(Dataset entries)
········
(** * tts-skill: the generation lifecycle, embedded and verified

    A shallow embedding of the Python service under [src/app]:
    - [tts.py]       the speech backend client ([clean_text_for_tts],
                     [submit_tts_job], [check_tts_status], [download_audio]);
    - [database.py]  the record store ([create_generation],
                     [update_generation_completed], [update_generation_failed],
                     [upload_audio_to_storage], [refresh_signed_url], ...);
    - [main.py]      the polling loop [process_tts_job] and the endpoint
                     [api_generate].

    Python values that travel through JSON are the type [json]; a Python
    [dict] is a [gmap string json]; a Python [str] is a [string] whose
    characters are code points below 256.  Everything the program learns from
    outside (HTTP responses, storage answers, the clock, fresh identifiers)
    is read from a [world]; the polling loop sees one world per attempt.
    Calls that raise are values [Raises e]; the record table and the log of
    external calls are threaded through a state-and-exception monad [M].

    The table is the store's own: an insert stores the row, an update with
    [.eq("id", gen_id)] changes the row with that id and is a no-op when
    there is none, and these operations return.  Logging calls and the
    dictionary [active_jobs], which is written and never read, are left
    out. *)

From Stdlib Require Import ZArith QArith String Ascii List Lia.
From stdpp Require Import gmap strings list pretty.

#[local] Set Warnings "-register-all".
#[local] Open Scope string_scope.
#[local] Open Scope list_scope.
#[local] Open Scope Z_scope.

(** ** Python values *)

Module Py.

(** What [json.loads] produces: [None], [bool], numbers, [str], [list] and
    [dict] with string keys. *)
Inductive json :=
| JNull
| JBool (b : bool)
| JNum (q : Q)
| JStr (s : string)
| JArr (items : list json)
| JObj (fields : gmap string json).

(** A raised exception; [str(e)] is its message. *)
Inductive exn :=
| Exception (msg : string)
| HTTPException (code : Z) (detail : string).

(** [str(e)]; for FastAPI's [HTTPException] it is ["{status_code}: {detail}"]. *)
Definition str_of_exn (e : exn) : string :=
  match e with
  | Exception msg => msg
  | HTTPException code detail => pretty code +:+ ": " +:+ detail
  end.

(** The result of a call that may raise. *)
Inductive outcome (A : Type) :=
| Returns (a : A)
| Raises (e : exn).
Arguments Returns {A} a.
Arguments Raises {A} e.

Definition obind {A B} (o : outcome A) (k : A -> outcome B) : outcome B :=
  match o with
  | Returns a => k a
  | Raises e => Raises e
  end.

(** [bool(v)], the test behind [if v:] and [not v]. *)
Definition truthy (v : json) : bool :=
  match v with
  | JNull => false
  | JBool b => b
  | JNum q => negb (Qeq_bool q 0)
  | JStr s => negb (String.eqb s "")
  | JArr items => match items with [] => false | _ :: _ => true end
  | JObj fields => negb (bool_decide (fields = ∅))
  end.

(** [v == "literal"] for a string literal. *)
Definition eq_str (v : json) (lit : string) : bool :=
  match v with
  | JStr s => String.eqb s lit
  | _ => false
  end.

(** [d.get(key, default)] on a dict. *)
Definition dict_get (d : gmap string json) (key : string) (default : json) : json :=
  match d !! key with
  | Some v => v
  | None => default
  end.

(** [type(v).__name__].  A number is kept by its value alone, so a float
    with an integral value, such as the 1.0 of a JSON text, is named as the
    integer it equals. *)
Definition type_name (v : json) : string :=
  match v with
  | JNull => "NoneType"
  | JBool _ => "bool"
  | JNum q => if decide (Qden (Qred q) = 1%positive) then "int" else "float"
  | JStr _ => "str"
  | JArr _ => "list"
  | JObj _ => "dict"
  end.

(** [v.get(key, default)] on an arbitrary value: only a dict has [get];
    on anything else the attribute lookup raises [AttributeError], whose
    text names the type of the value. *)
Definition get (v : json) (key : string) (default : json) : outcome json :=
  match v with
  | JObj d => Returns (dict_get d key default)
  | _ => Raises (Exception ("'" +:+ type_name v
                            +:+ "' object has no attribute 'get'"))
  end.

(** [d[key]] on a dict: [KeyError] when the key is missing. *)
Definition index (d : gmap string json) (key : string) : outcome json :=
  match d !! key with
  | Some v => Returns v
  | None => Raises (Exception ("KeyError: " +:+ key))
  end.

(** [str.isspace] on the code points below 256: the characters that
    [str.strip()] removes. *)
Definition isspace (c : ascii) : bool :=
  let n := nat_of_ascii c in
  ((9 <=? n) && (n <=? 13) || (28 <=? n) && (n <=? 32)
   || (n =? 133) || (n =? 160))%nat.
Lemma times_loop_rest (n : nat) (s : source) (i : nat) :
  (times_loop n Math_random s).2 i = s (n + i)%nat.
Proof.
  revert s. induction n as [|n IH]; intros s; [reflexivity |].
  simpl. specialize (IH (fun j => s (S j))).
  destruct (times_loop n Math_random (fun j => s (S j))) as [xs s2].
  exact IH.
Qed.

Lemma taken_agree (n : nat) (s1 s2 : source) :
  (forall i, (i < n)%nat -> s1 i = s2 i) -> taken n s1 = taken n s2.
Proof.
  intros H. unfold taken. apply map_ext_in.
  intros i Hi. apply in_seq in Hi. apply H. lia.
Qed.

End Drawing.

Section Sorting.

Lemma insert_sorted_perm (x : number) (l : list number) :
  Permutation (insert_sorted x l) (x :: l).
Proof.
  induction l as [|y l IH]; simpl; [reflexivity |].
  destruct (lt y x); [| reflexivity].
  rewrite IH. apply perm_swap.
Qed.

Lemma sortBy_perm (l : list number) : Permutation (sortBy l) l.
Proof.
  induction l as [|x l IH]; simpl; [reflexivity |].
  rewrite insert_sorted_perm. now constructor.
Qed.

Lemma length_sortBy (l : list number) : length (sortBy l) = length l.
Proof. apply Permutation_length, sortBy_perm. Qed.

Lemma leR_trans (x y z : number) :
  unit_point x -> unit_point y -> unit_point z ->
  leR x y -> leR y z -> leR x z.
Proof.
  intros Ux Uy Uz. unfold leR.
  destruct (unit_point_plain x Ux) as [Px Vx].
  destruct (unit_point_plain y Uy) as [Py Vy].
  destruct (unit_point_plain z Uz) as [Pz Vz].
  rewrite (proj1 (le_rank x y Px Vx Py Vy)), (proj1 (le_rank y z Py Vy Pz Vz)),
    (proj1 (le_rank x z Px Vx Pz Vz)). lia.
Qed.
········
EXERCISE INSTRUCTIONS: Your task is to restate, word for word, only those lines above that fall between the line holding "(s : string)" and the line holding "match e with", inclusive.

RESULT:
| JStr (s : string)
| JArr (items : list json)
| JObj (fields : gmap string json).

(** A raised exception; [str(e)] is its message. *)
Inductive exn :=
| Exception (msg : string)
| HTTPException (code : Z) (detail : string).

(** [str(e)]; for FastAPI's [HTTPException] it is ["{status_code}: {detail}"]. *)
Definition str_of_exn (e : exn) : string :=
  match e with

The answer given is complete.